Authors: R. Bruce Smith

Since the students are returning to CSU I thought it might be a good time to let you know the sort of university you all attend.

Having attended CSU about 30 years ago, I remember times when I thought it was a hellhole and, occasionally, that it was a well-run college and a place I was lucky to be.

Earlier this summer I got a taste of both from CSU. Within four days we had one racehorse win a race and another fracture a bone in her leg. Even those who do not know a horse from a butterfly know that a broken leg is very often the kiss of death for a horse.

Wanting the best care available, I hauled my horse immediately from the racetrack to CSU.

The day of the week unfortunately was Sunday, so the Large Animal Hospital was short on staff, but high on costs. The really bad news came later when the broken-legged horse, after being medically stabilized, stood for three days before the surgery was done. As you all will find, one of the good things about getting older is younger people are less likely to blow you off, especially if you attack at the right spot.

Being mad as hell I attacked via contacting President Yates and the Dean of Veterinary Medicine. I had some second thoughts about writing a ‘CSU derogatory-type” letter to Dr. Yates because everything I see and hear about him impresses me. As for Vet Med I figured them for prima donnas, and said so.

As things turned out, I was right about Dr. Yates. I was wrong about the College of Veterinary Medicine.

Dr. Yates and/or Vet Med’s Dean Dr. Perryman very obviously made issue with the staff about my complaints. At that point, Professor Gayle Trotter was assigned my broken-legged horse.

Both Dr.
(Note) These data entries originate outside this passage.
(* ===== verification/Uri.v ===== *)
(** * URI encoding

    [src/src/modules/uri.c]: [encodeURI], [encodeURIComponent], [decodeURI],
    [decodeURIComponent], [escape] and [unescape].  The functions work on the
    bytes of the argument up to its first NUL ([js_getstr] and [strlen]) and
    write into a buffer sized from the input length; the extent of what they
    write is checked against it. *)

From S2P Require Import Prelude Utf8Scan FlatString Utf8Codec.

(** ** Tables *)

(** The entries above 127 are 0. *)
Definition uri_unreserved : list Z :=
  [0; 0; 0; 0; 0; 0; 0; 0; 0; 0; 0; 0; 0; 0; 0; 0;
   0; 0; 0; 0; 0; 0; 0; 0; 0; 0; 0; 0; 0; 0; 0; 0;
   0; 1; 0; 0; 0; 0; 0; 1; 1; 1; 1; 0; 0; 1; 1; 0;
   1; 1; 1; 1; 1; 1; 1; 1; 1; 1; 0; 0; 0; 0; 0; 0;
   0; 1; 1; 1; 1; 1; 1; 1; 1; 1; 1; 1; 1; 1; 1; 1;
   1; 1; 1; 1; 1; 1; 1; 1; 1; 1; 1; 0; 0; 0; 0; 1;
   0; 1; 1; 1; 1; 1; 1; 1; 1; 1; 1; 1; 1; 1; 1; 1;
   1; 1; 1; 1; 1; 1; 1; 1; 1; 1; 1; 0; 0; 0; 1; 0].

Definition uri_reserved : list Z :=
  [0; 0; 0; 0; 0; 0; 0; 0; 0; 0; 0; 0; 0; 0; 0; 0;
   0; 0; 0; 0; 0; 0; 0; 0; 0; 0; 0; 0; 0; 0; 0; 0;
   0; 0; 0; 1; 1; 0; 1; 0; 0; 0; 0; 1; 1; 0; 0; 1;
   0; 0; 0; 0; 0; 0; 0; 0; 0; 0; 1; 1; 0; 1; 0; 1;
   1; 0; 0; 0; 0; 0; 0; 0; 0; 0; 0; 0; 0; 0; 0; 0;
   0; 0; 0; 0; 0; 0; 0; 0; 0; 0; 0; 0; 0; 0; 0; 0;
   0; 0; 0; 0; 0; 0; 0; 0; 0; 0; 0; 0; 0; 0; 0; 0;
   0; 0; 0; 0; 0; 0; 0; 0; 0; 0; 0; 0; 0; 0; 0; 0].
Lemma bury_count l : forall i p, l !! i = Some p -> is_deleted p = false ->
  length (List.filter is_deleted (<[i := tombstone]> l)) = S (length (List.filter is_deleted l)).
Proof.
  induction l as [|q l IH]; intros [|i] p; cbn; try discriminate.
  - intros [= ->] Hp. rewrite Hp. reflexivity.
  - intros Hi Hp. specialize (IH i p Hi Hp).
    case_if; [exact (f_equal S IH)|exact IH].
Qed.

Lemma bury_entries s i p : table_ok s -> props s !! i = Some p -> is_deleted p = false ->
  List.filter (fun q => negb (is_deleted q)) (<[i := tombstone]> (props s)) = without (pkey p) (entries s).
Proof.
  intros Ht Hp Hl.
  assert (E : <[i := tombstone]> (props s) = map (fun q => if has_key (pkey p) q then tombstone else q) (props s)).
  { apply list_eq. intros j. rewrite list_lookup_fmap. unfold has_key. destruct (decide (i = j)) as [<-|Hne].
    - rewrite list_lookup_insert_eq by (eapply lookup_lt_Some; eauto). rewrite Hp. cbn.
      rewrite bool_decide_eq_true_2; reflexivity.
    - rewrite list_lookup_insert_ne by exact Hne. destruct (props s !! j) as [q|] eqn:Hq; cbn; [|reflexivity].
      rewrite bool_decide_eq_false_2; [reflexivity|]. intros He. apply Hne. eapply slot_unique; eauto. }
  rewrite E. unfold entries, without. clear - Hl. induction (props s) as [|q l IH]; cbn; [reflexivity|].
  destruct (has_key (pkey p) q) eqn:Ek; cbn.
  - rewrite IH. case_if; cbn; rewrite ?Ek; reflexivity.
  - case_if; cbn; rewrite ?Ek, IH; reflexivity.
Qed.

(** The slots of the other keys do not move. *)
Lemma remove_slot_spec e s slot p e' b s' :
  table_ok s -> props s !! slot = Some p -> is_deleted p = false ->
  ant_shape_remove_slot e s slot = (b, e', s') ->
  b = true /\ table_ok s' /\ entries s' = without (pkey p) (entries s) /\
  (forall i q, is_deleted q = false -> props s' !! i = Some q <-> props s !! i = Some q /\ i <> slot) /\
  (length (props s') <= length (props s))%nat.
Proof.
  intros Ht Hp Hl. unfold ant_shape_remove_slot. rewrite Hp, Hl.
  assert (Hi : shape_lookup s (key_code (pkey p)) = Some slot) by (apply (ok_index s Ht); eauto).
  rewrite Hi. intros [= <- <- <-]. split; [reflexivity|].
  unfold trim_tombstones. cbn [props set_props set_index set_deleted deleted_count index].
  set (l := <[slot := tombstone]> (props s)). pose proof (bury_count _ _ _ Hp Hl) as Hcnt. fold l in Hcnt.
  pose proof (bury_entries s slot p Ht Hp Hl) as Hent. fold l in Hent.
  assert (Hslots : forall i q, is_deleted q = false -> l !! i = Some q <-> props s !! i = Some q /\ i <> slot).
  { intros i q Hq. unfold l. destruct (decide (slot = i)) as [<-|Hne].
    - rewrite list_lookup_insert_eq by (eapply lookup_lt_Some; eauto). split; [|tauto].
      intros [= <-]. discriminate.
    - rewrite list_lookup_insert_ne by exact Hne. split; [auto|tauto]. }
  destruct (trim_split l) as (t & El & Hdt & Hlen & Hlast).
  set (l1 := take (length l - trailing (rev l)) l) in *.
  assert (Hl1 : forall i q, is_deleted q = false -> l1 !! i = Some q <-> props s !! i = Some q /\ i <> slot).
  { intros i q Hq. rewrite <- Hslots by exact Hq. rewrite El. symmetry. apply live_prefix; auto. }
  assert (Hll : length l = length (props s)) by apply length_insert.
  assert (Hent1 : List.filter (fun q => negb (is_deleted q)) l1 = without (pkey p) (entries s)).
  { rewrite <- Hent, El, List.filter_app, (filter_none _ t), app_nil_r; [reflexivity|].
    eapply Forall_impl; [exact Hdt|]. cbn. intros q ->. reflexivity. }
  assert (Hcnt1 : length (List.filter is_deleted l) = (length (List.filter is_deleted l1) + trailing (rev l))%nat).
  { rewrite El at 1. rewrite List.filter_app, length_app, (filter_all _ t), Hlen by exact Hdt. reflexivity. }
  assert (Hl1len : (length l1 <= length (props s))%nat) by (unfold l1; rewrite length_take; lia).
  pose proof (ok_deleted s Ht). pose proof (ok_cap s Ht) as Hcap. unfold ant_shape_count in Hcap.
  assert (Hfl : (length (List.filter is_deleted l) <= length l)%nat) by apply List.filter_length_le.
  splits; [split|exact Hent1|exact Hl1|exact Hl1len]; cbn [props set_props set_index set_deleted deleted_count index cap].
  - intros c i. destruct (decide (c = key_code (pkey p))) as [->|Hne].
    + rewrite lookup_delete_eq. split; [discriminate|]. intros (q & Hq & Hqd & Hqc).
      apply Hl1 in Hq as [Hq Hn]; [|exact Hqd].
      assert (index s !! key_code (pkey p) = Some i) by (apply (ok_index s Ht); eauto).
      unfold shape_lookup in Hi. congruence.
    + rewrite lookup_delete_ne by congruence. rewrite (ok_index s Ht). split; intros (q & Hq & Hqd & Hqc).
      * exists q. splits; auto. apply Hl1; [exact Hqd|]. split; [exact Hq|]. intros ->. congruence.
      * exists q. apply Hl1 in Hq as [Hq _]; auto.
  - apply Forall_lookup. intros i q Hq Hqd. apply Hl1 in Hq as [Hq _]; [|exact Hqd].
    exact (Forall_lookup_1 _ _ _ _ (ok_keys s Ht) Hq Hqd).
  - rewrite (wrap_small 32 (deleted_count s + 1)) by lia. rewrite wrap_small; lia.
  - exact Hlast.
  - unfold ant_shape_count. cbn [props set_props set_deleted]. lia.
Qed.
Nelson, director of the Large Animal Hospital, and especially Dr. Trotter were very forthright in discussing the problems that had occurred. In doing so, there was some risk to them, and the university, that I might be a self-righteous guy looking for someone to sue.

In case you haven’t guessed, owners of racehorses tend to think of themselves as pretty damned hot, and every horse we own is a world champion something-or-other, or so we claim. So I was particularly impressed with plain talk and admissions of errors and discussions of changes the hospital would explore.
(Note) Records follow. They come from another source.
(** A clone in a node of its own. *)
Definition shape_clone (l : nat) (w : forest) : option (option nat * forest) :=
  n ← nodes w !! l;
  match ant_shape_clone grant sizeof_shape sizeof_prop sizeof_entry (tenv w) (tab n) with
  | (None, e) => Some (None, set_tenv w e)
  | (Some s, e) => let '(c, w) := alloc_node s (set_tenv w e) in Some (Some c, w)
  end.

(** [shape_add_key] on a node. *)
Definition add_key_at (l : nat) (k : shape_key) (attrs : Z) (w : forest) : option (option nat * forest) :=
  n ← nodes w !! l;
  let '(r, e, s) := shape_add_key grant sizeof_prop sizeof_entry (tenv w) (tab n) k attrs in
  w ← update l (fun n => set_tab n s) (set_tenv w e);
  Some (r, w).

Definition invalidate_at (l : nat) (w : forest) : option forest :=
  n ← nodes w !! l;
  let '(e, s) := shape_invalidate_guarded_absence (tenv w) (tab n) in
  update l (fun n => set_tab n s) (set_tenv w e).

(** The slow half of a transition: a child is built and recorded, and the
    caller gets a copy of its own. *)
Definition grow_tree (l : nat) (k : shape_key) (attrs : Z) (w : forest)
  : option (option nat * nat * forest) :=
  r ← shape_clone l w;
  match r with
  | (None, w) => Some (None, l, w)
  | (Some shared, w) =>
      r ← add_key_at shared k attrs w;
      match r with
      | (None, w) => w ← shape_release shared w; Some (None, l, w)
      | (Some slot, w) =>
          w ← shape_record_child l (shape_child_key (key_code k) attrs) shared w;
          w ← shape_release shared w;
          r ← shape_clone shared w;
          match r with
          | (None, w) => Some (None, l, w)
          | (Some next, w) =>
              w ← invalidate_at l w;
              w ← shape_release l w;
              Some (Some slot, next, w)
          end
      end
  end.

(** [ant_shape_add_interned_tr] and [ant_shape_add_symbol_tr]: the slot (or
    failure) and the shape that takes the place of [l]. *)
Definition add_tr (l : nat) (k : shape_key) (attrs : Z) (w : forest)
  : option (option nat * nat * forest) :=
  n ← nodes w !! l;
  if negb (shape_is_in_tree n) then
    r ← add_key_at l k attrs w; Some (r.1, l, r.2)
  else
    match shape_find_child n (shape_child_key (key_code k) attrs) with
    | None => grow_tree l k attrs w
    | Some child =>
        nc ← nodes w !! child;
        match shape_lookup (tab nc) (key_code k) with
        | None => grow_tree l k attrs w
        | Some slot =>
            w ← invalidate_at l w;
            w ← shape_retain child w;
            w ← shape_release l w;
            Some (Some slot, child, w)
        end
    end.
Definition ant_shape_add_interned_tr l interned attrs w := add_tr l (ANT_SHAPE_KEY_STRING interned) attrs w.
Definition ant_shape_add_symbol_tr l sym_off attrs w := add_tr l (ANT_SHAPE_KEY_SYMBOL sym_off) attrs w.

(** The root for a limit, created on first use. *)
Definition ant_shape_new_with_inobj_limit (inobj_limit : Z) (w : forest) : option (option nat * forest) :=
  let clamped := shape_clamp_inobj_limit inobj_limit in
  let i := Z.to_nat clamped in
  match g_root_shapes w !! i with
  | None => None
  | Some (Some r) => w ← shape_retain r w; Some (Some r, w)
  | Some None =>
      let '(ok, e) := shape_request grant (tenv w) in
      if negb ok then Some (None, set_tenv w e)
      else
        let '(r, w) := alloc_node (Shape 1 0 0 clamped 0 [] ∅) (set_tenv w (add_bytes e sizeof_shape)) in
        w ← shape_retain r (set_roots w (<[i := Some r]> (g_root_shapes w)));
        Some (Some r, w)
  end.
Definition ant_shape_new (w : forest) := ant_shape_new_with_inobj_limit ANT_INOBJ_MAX_SLOTS w.

(** [js_obj_ensure_unique_shape] of [src/src/ant.c] on the heap. *)
Definition unique_shape (l : nat) (w : forest) : option (option nat * forest) :=
  n ← nodes w !! l;
  if negb (ant_shape_is_shared (tab n)) then Some (Some l, w)
  else
    r ← shape_clone l w;
    match r with
    | (None, w) => Some (None, w)
    | (Some copy, w) => w ← shape_release l w; Some (Some copy, w)
    end.

(** ** Collection *)

Definition ant_gc_shapes_begin (w : forest) : forest :=
  let e := wrap 16 (gc_shape_epoch w + 1) in
  Forest (nodes w) (next_node w) (g_root_shapes w) (tenv w) (if e =? 0 then 1 else e).

(** The walk to the root; it ends at a shape that is marked already. *)
Fixpoint mark_loop (fuel : nat) (l : option nat) (w : forest) : option forest :=
  match l, fuel with
  | None, _ => Some w
  | Some _, O => None
  | Some l, S fuel =>
      n ← nodes w !! l;
      if gc_mark n =? gc_shape_epoch w then Some w
      else
        w ← update l (fun n => set_mark n (gc_shape_epoch w)) w;
        mark_loop fuel (parent n) w
  end.
Definition ant_gc_shapes_mark (l : nat) (w : forest) : option forest := mark_loop (S (next_node w)) (Some l) w.

(** The loop of [shape_prune_dead_children] over the entries of [l]. *)
Fixpoint prune_children (prune : nat -> forest -> option (bool * forest)) (l : nat) (cs : list (Z * nat))
  (freed_any : bool) (w : forest) : option (bool * forest) :=
  match cs with
  | [] => Some (freed_any, w)
  | (k, c) :: cs =>
      r ← prune c w;
      let freed_any := r.1 || freed_any in
      let w := r.2 in
      nc ← nodes w !! c;
      if negb (gc_mark nc =? gc_shape_epoch w) && match children nc with [] => true | _ => false end then
        w ← update c (fun n => set_parent n None) w;
        w ← drop_child l k w;
        w ← shape_release c w;
        prune_children prune l cs true w
      else prune_children prune l cs freed_any w
  end.
Fixpoint prune (fuel : nat) (l : nat) (w : forest) : option (bool * forest) :=
  match fuel with
  | O => None
  | S fuel => n ← nodes w !! l; prune_children (prune fuel) l (children n) false w
  end.
Definition shape_prune_dead_children (l : nat) (w : forest) : option (bool * forest) :=
  prune (S (next_node w)) l w.

Definition shape_entry_pool_trim (e : env) : env := set_pool e (entry_pool_len e / 2).

Fixpoint sweep_roots (rs : list (option nat)) (freed_any : bool) (w : forest) : option (bool * forest) :=
  match rs with
  | [] => Some (freed_any, w)
  | None :: rs => sweep_roots rs freed_any w
  | Some r :: rs =>
      x ← shape_prune_dead_children r w;
      sweep_roots rs (x.1 || freed_any) x.2
  end.
Definition ant_gc_shapes_sweep (w : forest) : option (bool * forest) :=
  r ← sweep_roots (g_root_shapes w) false w;
  Some (r.1, set_tenv r.2 (shape_entry_pool_trim (tenv r.2))).

End Code.

(** ** Reference counts

    [ext] is the multiset of references held outside the tree (by objects and
    inline caches).  A shape's count is the number of those, plus one for the
    entry in its parent, plus one for a global root.  [D] holds the shapes
    that are being torn down; the entries they still have count as external
    references. *)

Definition root_refs (w : forest) (x : nat) : nat :=
  length (List.filter (fun r => bool_decide (r = Some x)) (g_root_shapes w)).
Definition edge_refs (D : gset nat) (n : node) : nat :=
  match parent n with Some p => if decide (p ∈ D) then 0%nat else 1%nat | None => 0%nat end.

Record node_ok (D : gset nat) (w : forest) (ext : gmultiset nat) (x : nat) (n : node) : Prop := {
  nk_fresh : (x < next_node w)%nat;
  nk_table : table_ok (tab n);
  nk_parent : forall p, parent n = Some p -> (p < x)%nat /\
    (p ∉ D -> exists np, nodes w !! p = Some np /\ In (parent_key n, x) (children np));
  nk_refs : x ∉ D -> 0 < ref_count (tab n) /\
    ref_count (tab n) = Z.of_nat (multiplicity x ext + edge_refs D n + root_refs w x);
  nk_keys : x ∉ D -> NoDup (map fst (children n));
  nk_children : x ∉ D -> forall k c, In (k, c) (children n) ->
    exists nc, nodes w !! c = Some nc /\ parent nc = Some x /\ parent_key nc = k }.

Record forest_ok (D : gset nat) (w : forest) (ext : gmultiset nat) : Prop := {
  fo_nodes : forall x n, nodes w !! x = Some n -> node_ok D w ext x n;
  fo_ext : forall x, x ∈ ext -> exists n, nodes w !! x = Some n /\ x ∉ D;
  fo_roots : forall r, In (Some r) (g_root_shapes w) ->
    exists n, nodes w !! r = Some n /\ (r ∉ D) /\ parent n = None;
  fo_dying : forall x, x ∈ D -> exists n, nodes w !! x = Some n /\ parent n = None;
  fo_len : length (g_root_shapes w) = 5%nat }.

(** What a release may change: shapes disappear, counts fall and the children
    of freed shapes lose their parent. *)
Record frame (D : gset nat) (w w' : forest) : Prop := {
  fr_next : next_node w' = next_node w;
  fr_roots : g_root_shapes w' = g_root_shapes w;
  fr_gc : gc_shape_epoch w' = gc_shape_epoch w;
  fr_ic : ic_epoch (tenv w') = ic_epoch (tenv w);
  fr_nodes : forall x n', nodes w' !! x = Some n' -> exists n, nodes w !! x = Some n /\
    tab n' = set_refs (tab n) (ref_count (tab n')) /\ parent_key n' = parent_key n /\
    gc_mark n' = gc_mark n /\ (parent n' = parent n \/ parent n' = None) /\
    (x ∉ D -> children n' = children n) }.

Lemma update_eq l f w n : nodes w !! l = Some n -> update l f w = Some (set_nodes w (<[l := f n]> (nodes w))).
Proof. intros H. unfold update. rewrite H. reflexivity. Qed.

Lemma set_refs_tab s : s = set_refs s (ref_count s).
Proof. destruct s. reflexivity. Qed.

Lemma heap_frame_refl D w : frame D w w.
Proof. split; auto. intros x n Hn. exists n. splits; auto using set_refs_tab. Qed.

Lemma heap_frame_trans D w1 w2 w3 : frame D w1 w2 -> frame D w2 w3 -> frame D w1 w3.
Proof.
  intros [] []. split; try congruence. intros x n3 H3.
  destruct (fr_nodes1 x n3 H3) as (n2 & H2 & T2 & P2 & G2 & A2 & C2).
  destruct (fr_nodes0 x n2 H2) as (n1 & H1 & T1 & P1 & G1 & A1 & C1).
  exists n1. splits; try congruence.
  - rewrite T2, T1. reflexivity.
  - destruct A2 as [->| ->]; auto.
  - intros Hx. rewrite C2, C1; auto.
Qed.

(** A change of nodes that keeps the edges of the shapes not being torn down. *)
Record same_edges (D : gset nat) (w : forest) (ext : gmultiset nat) (x : nat) (n n' : node) : Prop := {
  se_table : table_ok (tab n');
  se_key : parent_key n' = parent_key n;
  se_children : x ∉ D -> children n' = children n;
  se_parent : parent n' = parent n \/ (parent n' = None /\ forall p, parent n = Some p -> p ∈ D);
  se_refs : x ∉ D -> 0 < ref_count (tab n') /\
    ref_count (tab n') = Z.of_nat (multiplicity x ext + edge_refs D n + root_refs w x) }.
That is exactly what I wanted. Everyone involved agreed the delay should not have occurred. God only knows if it was material to the recovery of the horse or any pain to my would-have-been world champion.

The key point is that CSU’s response to an error was to do everything it could to correct it and prevent it from happening again. That is the measure of a good person, or for that matter a good institution.
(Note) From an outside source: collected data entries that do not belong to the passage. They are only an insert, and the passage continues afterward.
(** The field named [field] with its value. *)
Definition process_field (p : ant_sse_parser_t) (field value : list Z) (st : St) : sse_outcome :=
  if bool_decide (field = str_bytes "data") then field_result p (append_data_field p value) st
  else if bool_decide (field = str_bytes "event") then
    field_result p (option_map (fun v => with_event p (Some v)) (set_string value)) st
  else if bool_decide (field = str_bytes "id") then
    match index_of 0 value with
    | Some _ => SseDone true p st
    | None => field_result p (option_map (fun v => with_id p (Some v)) (set_string value)) st
    end
  else if bool_decide (field = str_bytes "retry") then
    SseDone true (match parse_retry value with Some r => with_retry p r | None => p end) st
  else SseDone true p st.

Definition parser_process_line (p : ant_sse_parser_t) (line : list Z) (st : St) : sse_outcome :=
  let line := drop_cr line in
  if (length line =? 0)%nat then dispatch_event p st
  else if rd line 0 =? COLON then SseDone true p st
  else
    let '(field, value) := match index_of COLON line with
                           | Some i => (take i line, drop (i + 1) line)
                           | None => (line, [])
                           end in
    let value := match value with c :: t => if c =? SPACE then t else value | [] => [] end in
    process_field p field value st.

(** Storing one character of a line. *)
Definition line_push (p : ant_sse_parser_t) (ch : Z) (st : St) : sse_outcome :=
  let len := zlen (sse_line p) in
  let grown :=
    if line_cap p <? len + 2 then
      let next_cap := if line_cap p =? 0 then 128 else u64 (line_cap p * 2) in
      if malloc_ok next_cap then Some next_cap else None
    else Some (line_cap p) in
  match grown with
  | None => SseDone false p st
  | Some cap => if cap <? len + 2 then SseFault else SseDone true (with_line p (sse_line p ++ [ch]) cap) st
  end.

Fixpoint ant_sse_parser_feed (p : ant_sse_parser_t) (chunk : list Z) (st : St) : sse_outcome :=
  match chunk with
  | [] => SseDone true p st
  | ch :: chunk =>
      match (if ch =? LF then
               match parser_process_line p (sse_line p) st with
               | SseDone true p st => SseDone true (with_line p [] (line_cap p)) st
               | r => r
               end
             else line_push p ch st) with
      | SseDone true p st => ant_sse_parser_feed p chunk st
      | r => r
      end
  end.

End Parser.
Arguments SseDone {St} ok p st.
Arguments SseFault {St}.

(** ** Formatting *)

Record sse_buf := SseBuf { buf_bytes : list Z; buf_cap : Z }.

Section Format.
Context (malloc_ok : Z -> bool).

Fixpoint grow_to (fuel : nat) (next needed : Z) : Z :=
  match fuel with
  | O => next
  | S fuel => if next <? needed then grow_to fuel (u64 (next * 2)) needed else next
  end.

(** [None] is failure; [Some None] a write outside the buffer. *)
Definition append_bytes (b : sse_buf) (data : list Z) : option (option sse_buf) :=
  let needed := zlen (buf_bytes b) + zlen data + 1 in
  let grown :=
    if buf_cap b <? needed then
      let next := grow_to 64 (if buf_cap b =? 0 then 64 else u64 (buf_cap b * 2)) needed in
      if malloc_ok next then Some next else None
    else Some (buf_cap b) in
  match grown with
  | None => None
  | Some cap => Some (if cap <? needed then None else Some (SseBuf (buf_bytes b ++ data) cap))
  end.

Definition bind_buf (r : option (option sse_buf)) (k : sse_buf -> option (option sse_buf)) : option (option sse_buf) :=
  match r with
  | None => None
  | Some None => Some None
  | Some (Some b) => k b
  end.

(** The lines [do ... while] walks through: each ends at a newline or at the
    end, and the walk stops at the end of the string. *)
Fixpoint split_lines (s : list Z) (cur : list Z) : list (list Z) :=
  match s with
  | [] => [cur]
  | c :: t => if c =? LF then cur :: match t with [] => [] | _ => split_lines t [] end else split_lines t (cur ++ [c])
  end.

Fixpoint append_lines (b : sse_buf) (prefix : list Z) (lines : list (list Z)) : option (option sse_buf) :=
  match lines with
  | [] => Some (Some b)
  | l :: lines =>
      bind_buf (append_bytes b prefix) (fun b =>
      bind_buf (append_bytes b (str_bytes ": ")) (fun b =>
      bind_buf (append_bytes b (drop_cr l)) (fun b =>
      bind_buf (append_bytes b [LF]) (fun b => append_lines b prefix lines))))
  end.
Definition append_field_lines (b : sse_buf) (field : list Z) (value : list Z) : option (option sse_buf) :=
  append_lines b field (split_lines (c_str value) []).

(** The arguments are C strings or NULL. *)
Definition non_empty (s : option (list Z)) : option (list Z) :=
  match s with Some s => if (length (c_str s) =? 0)%nat then None else Some s | None => None end.
Definition opt_field (b : sse_buf) (field : list Z) (value : option (list Z)) : option (option sse_buf) :=
  match value with Some v => append_field_lines b field v | None => Some (Some b) end.

Definition ant_sse_format_event (data event id retry : option (list Z)) : option (option sse_buf) :=
  bind_buf (opt_field (SseBuf [] 0) (str_bytes "event") (non_empty event)) (fun b =>
  bind_buf (opt_field b (str_bytes "id") id) (fun b =>
  bind_buf (opt_field b (str_bytes "retry") (non_empty retry)) (fun b =>
  bind_buf (append_field_lines b (str_bytes "data") (match data with Some d => d | None => [] end)) (fun b =>
  append_bytes b [LF])))).

(** A comment has no field name before the colon. *)
Fixpoint comment_lines (b : sse_buf) (lines : list (list Z)) : option (option sse_buf) :=
  match lines with
  | [] => Some (Some b)
  | l :: lines =>
      bind_buf (append_bytes b (str_bytes ": ")) (fun b =>
      bind_buf (append_bytes b (drop_cr l)) (fun b =>
      bind_buf (append_bytes b [LF]) (fun b => comment_lines b lines)))
  end.
Definition ant_sse_format_comment (comment : option (list Z)) : option (option sse_buf) :=
  bind_buf (comment_lines (SseBuf [] 0) (split_lines (c_str (match comment with Some c => c | None => [] end)) [])) (fun b =>
  append_bytes b [LF]).

End Format.

(** ** The parser *)

Section Feed.
Context (malloc_ok : Z -> bool) {St : Type} (cb : ant_sse_message_t -> St -> bool * St).
Abbreviation feed := (ant_sse_parser_feed malloc_ok cb).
I am still proud to be an alumnus. Like me, it will probably take the students of the year 2002 a few years to be proud of your graduation from CSU. Be aware there are people like me out there reviewing job applications from young people like you. I prefer CSU vets and engineers.

Be proud that you are good enough to be attending CSU. Today when I think of CSU I think of professors like Dr. Gayle trotter making the extra effort to do what needed to be done.